__Aim of the task__: Copy, word for word, the lines of the entries below between the one with "eapply wp_mono; [apply (IH s1" and the one with "destruct H2 as", inclusive, and leave out everything else.

....................

Lemma add_word_ok s p w ws : counted s p ws → Z.of_nat (length ws) + 1 < 2 ^ 31 →
  wp (add_word p w) s (λ r s', infile s' = infile s ∧ outfile s' = outfile s ∧ (no_failure s → no_failure s') ∧
    ((r.2 ≠ NULL ∧ counted s' r.1 (ws ++ [w])) ∨ (r.2 = NULL ∧ counted s' r.1 ws ∧ ¬ no_failure s))).
Proof.
  intros (Hh&l&Hc&Hn&Ht) Hlen. unfold add_word, find_word, node_fuel. wp_step. wp_step. wp_step.
  eapply wp_mono; [apply (find_loop_ok s w _ l p Hc); pose proof (chain_size _ _ _ Hn Hc); lia|].
  cbn beta. intros r s' (->&[[-> Hw]|[Hr [c Hin]]]).
  - rewrite Z.eqb_refl. cbn [negb]. unfold malloc_node, put_node. wp_step. wp_step. apply wp_memory_there.
    intros b s1 [E1 E2 E3 E4] Ei Hb. destruct b.
    + do 5 wp_step. cbn [nodes next_node mallocs infile outfile]. rewrite E2. destruct Hh as [Hp0 Hlt].
      rewrite (proj2 (Z.eqb_neq (next_node s) NULL)) by (unfold NULL; lia). cbn [negb]. wp_steps. cbn [fst snd nodes next_node mallocs infile outfile].
      split_and!; [done..|]. left. split; [unfold NULL; lia|]. rewrite E1, insert_insert_eq.
      assert (next_node s ∉ l.*1) as Hfr by (intros Hin; eapply chain_dom, Hlt in Hin; [lia|done]).
      split; [|exists ((next_node s, (w, 1)) :: l)].
      * split; cbn; [lia|]. intros a. destruct (decide (a = next_node s)) as [->|Hne]; [lia|].
        rewrite lookup_insert_ne by done. intros ?%Hlt. lia.
      * cbn. split_and!; [done|unfold NULL; lia| |by constructor|by apply tally_new].
        exists p. rewrite lookup_insert_eq. split; [done|]. by apply chain_frame.
    + wp_steps. cbn [fst snd]. split_and!; [done..|]. right. split_and!; [done| |auto].
      split; [by unfold heap_ok; rewrite E1, E2|]. exists l. by rewrite E1.
  - rewrite (proj2 (Z.eqb_neq _ _) Hr). cbn [negb]. apply list_elem_of_split in Hin as (l1&l2&->).
    destruct (chain_middle _ _ _ _ _ _ _ Hc) as (_&q&Hq&Hc2). wp_step. eapply wp_node_at; [done|]. unfold put_node. wp_steps.
    cbn [fst snd word count next]. split_and!; [done..|]. left. split; [done|]. split; [by eapply heap_ok_update|].
    exists (l1 ++ (r, (w, s32 (c + 1))) :: l2). cbn [nodes]. rewrite !fmap_app in *. cbn in *. split_and!; [|done|].
    + eapply (chain_relink _ l1 r w c l2); [by rewrite fmap_app| |done|done].
      apply NoDup_app in Hn as (_&_&Hn). by apply NoDup_cons in Hn as [? _].
    + assert (c = occurrences w ws ∧ 0 < c) as [Hoc Hpos] by (apply Ht; set_solver).
      pose proof (occurrences_le w ws). rewrite s32_small by word_lia. by apply tally_again.
Qed.

Lemma count_loop_ok fuel : ∀ s p ws, counted s p ws → Forall is_u8 (infile s) →
  Z.of_nat (length ws + length (infile s)) < 2 ^ 31 → (length (infile s) < fuel)%nat →
  wp (count_loop fuel p) s (λ p' s', outfile s' = outfile s ∧ (no_failure s → no_failure s') ∧
    ∃ n, counted s' p' (ws ++ take n (words_of (infile s))) ∧ (no_failure s → length (words_of (infile s)) ≤ n)%nat).
Proof.
  induction fuel as [|fuel IH]; intros s p ws Hc Hu Hl Hf; [lia|]. cbn [count_loop]. wp_step.
  eapply wp_mono; [apply get_word_ok; [done|lia]|]. cbn beta. intros [len w] s1 ([E1 E2 E3 E4]&H). cbn [fst snd] in H.
  assert (counted s1 p ws) as Hc1 by (unfold counted, heap_ok; rewrite E1, E2; exact Hc).
  destruct H as [(->&Hne&Hu1&Hlt&Et)|[-> Ht]].
  - rewrite (proj2 (Z.eqb_neq _ 0)) by (destruct w; [done|cbn; lia]). rewrite (words_of_tokens (infile s)), Et.
    destruct (Z.eqb_spec (Z.of_nat (length w)) 1) as [E|E].
    + rewrite filter_cons_False by lia. rewrite <- words_of_tokens.
      eapply wp_mono; [apply (IH s1 p ws); [done|done|lia|lia]|]. cbn beta. intros p' s' (H1&H2&n&H3&H4).
      split_and!; [congruence|auto|]. exists n. auto.
    + assert (1 < length w)%nat by (destruct w as [|? []]; cbn in *; [done|lia|lia]).
      rewrite filter_cons_True by done. rewrite <- words_of_tokens. wp_step.
      eapply wp_mono; [apply (add_word_ok s1 p w ws); [done|lia]|]. cbn beta. intros [p2 wc] s2 (Ei&Eo&Hf2&H2). cbn [fst snd] in H2.
      destruct H2 as [[Hwc Hc2]|(->&Hc2&Hfail)].
      * rewrite (proj2 (Z.eqb_neq _ _) Hwc). eapply wp_mono; [apply (IH s2 p2 (ws ++ [w])); [done|by rewrite Ei| |rewrite Ei; lia]|].
        { rewrite Ei, length_app. cbn. lia. }
        cbn beta. intros p' s' (H1&H2&n&H3&H4). rewrite Ei in *. split_and!; [congruence|auto|]. exists (S n). cbn [take].
        rewrite <- app_assoc in H3. cbn in *. split; [done|]. intros ?%E4%Hf2%H4. lia.
      * rewrite Z.eqb_refl. wp_step. split_and!; [congruence|auto|]. exists 0%nat. cbn [take]. rewrite app_nil_r.
        split; [done|]. intros ?%E4. done.
  - rewrite Z.eqb_refl. wp_step. split_and!; [done..|]. exists 0%nat. cbn [take]. rewrite app_nil_r. split; [done|].
    intros Hn. rewrite words_of_tokens, Ht by done. cbn. lia.
Qed.

(** ** Sorting *)

Section sorting.
Context (less : word_count_t → word_count_t → bool) (R : relation (list Z * Z)) `{!Transitive R}.
Context (less_R : ∀ m n, less m n = true ↔ R (line_of m) (line_of n)).
Context (R_total : ∀ l1 l2 : list Z * Z, ¬ R l1 l2 → l1.1 ≠ l2.1 → R l2 l1).

Lemma insert_loop_ok s elem e : nodes s !! elem = Some e → ∀ fuel l prev cur,
  chain (nodes s) cur l → (length l < fuel)%nat →
  wp (insert_loop fuel prev cur elem less) s (λ r s', s' = s ∧ ∃ l1 l2, l = l1 ++ l2 ∧ chain (nodes s) r.2 l2 ∧
    r.1 = default prev (last l1.*1) ∧ Forall (λ x, R x (line_of e)) l1.*2 ∧
    match l2 with [] => True | (_, x) :: _ => ¬ R x (line_of e) end).
Proof.
  intros He. induction fuel as [|fuel IH]; intros l prev cur Hc Hf; [lia|]. cbn [insert_loop].
  destruct l as [|[a [w c]] l]; cbn [chain] in Hc.
  - subst cur. rewrite Z.eqb_refl. wp_step. split; [done|]. by exists [], [].
  - destruct Hc as (->&Ha&q&Hq&Hc). rewrite (proj2 (Z.eqb_neq _ _) Ha). wp_step. eapply wp_node_at; [done|].
    wp_step. eapply wp_node_at; [done|]. cbn [next]. destruct (less _ e) eqn:E.
    + eapply wp_mono; [apply (IH l a q); [done|cbn in Hf; lia]|]. cbn beta. intros [p' c'] s' (->&l1&l2&->&H1&H2&H3&H4).
      split; [done|]. exists ((a, (w, c)) :: l1), l2. cbn in *. split_and!; [done..| | |done].
      * rewrite H2, last_cons. by destruct (last l1.*1).
      * constructor; [|done]. by apply less_R in E.
    + wp_step. split; [done|]. exists [], ((a, (w, c)) :: l). split; [done|]. split; [cbn; eauto|]. split_and!; [done|constructor|].
      intros HR. apply (less_R (WordCount w c q) e) in HR. congruence.
Qed.

(** The place of a new line in a sorted list. *)
Lemma insert_sorted_middle (l1 l2 : list (list Z * Z)) x : StronglySorted R (l1 ++ l2) → Forall (λ y, R y x) l1 →
  match l2 with [] => True | y :: _ => R x y end → StronglySorted R (l1 ++ x :: l2).
Proof.
  intros (H1&H2&H3)%StronglySorted_app H4 H5. rewrite Forall_forall in H4.
  assert (∀ y, y ∈ l2 → R x y) as H6.
  { destruct l2 as [|z l2]; [set_solver|]. apply StronglySorted_cons in H3 as [H3 _]. rewrite Forall_forall in H3.
    intros y [->|Hy]%elem_of_cons; [done|]. etrans; [done|auto]. }
  apply StronglySorted_app. split_and!; [|done|apply StronglySorted_cons; by rewrite Forall_forall].
  intros y z Hy [->|Hz]%elem_of_cons; auto.
Qed.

....................

__Response to this exercise__:
      eapply wp_mono; [apply (IH s1 p ws); [done|done|lia|lia]|]. cbn beta. intros p' s' (H1&H2&n&H3&H4).
      split_and!; [congruence|auto|]. exists n. auto.
    + assert (1 < length w)%nat by (destruct w as [|? []]; cbn in *; [done|lia|lia]).
      rewrite filter_cons_True by done. rewrite <- words_of_tokens. wp_step.
      eapply wp_mono; [apply (add_word_ok s1 p w ws); [done|lia]|]. cbn beta. intros [p2 wc] s2 (Ei&Eo&Hf2&H2). cbn [fst snd] in H2.
      destruct H2 as [[Hwc Hc2]|(->&Hc2&Hfail)].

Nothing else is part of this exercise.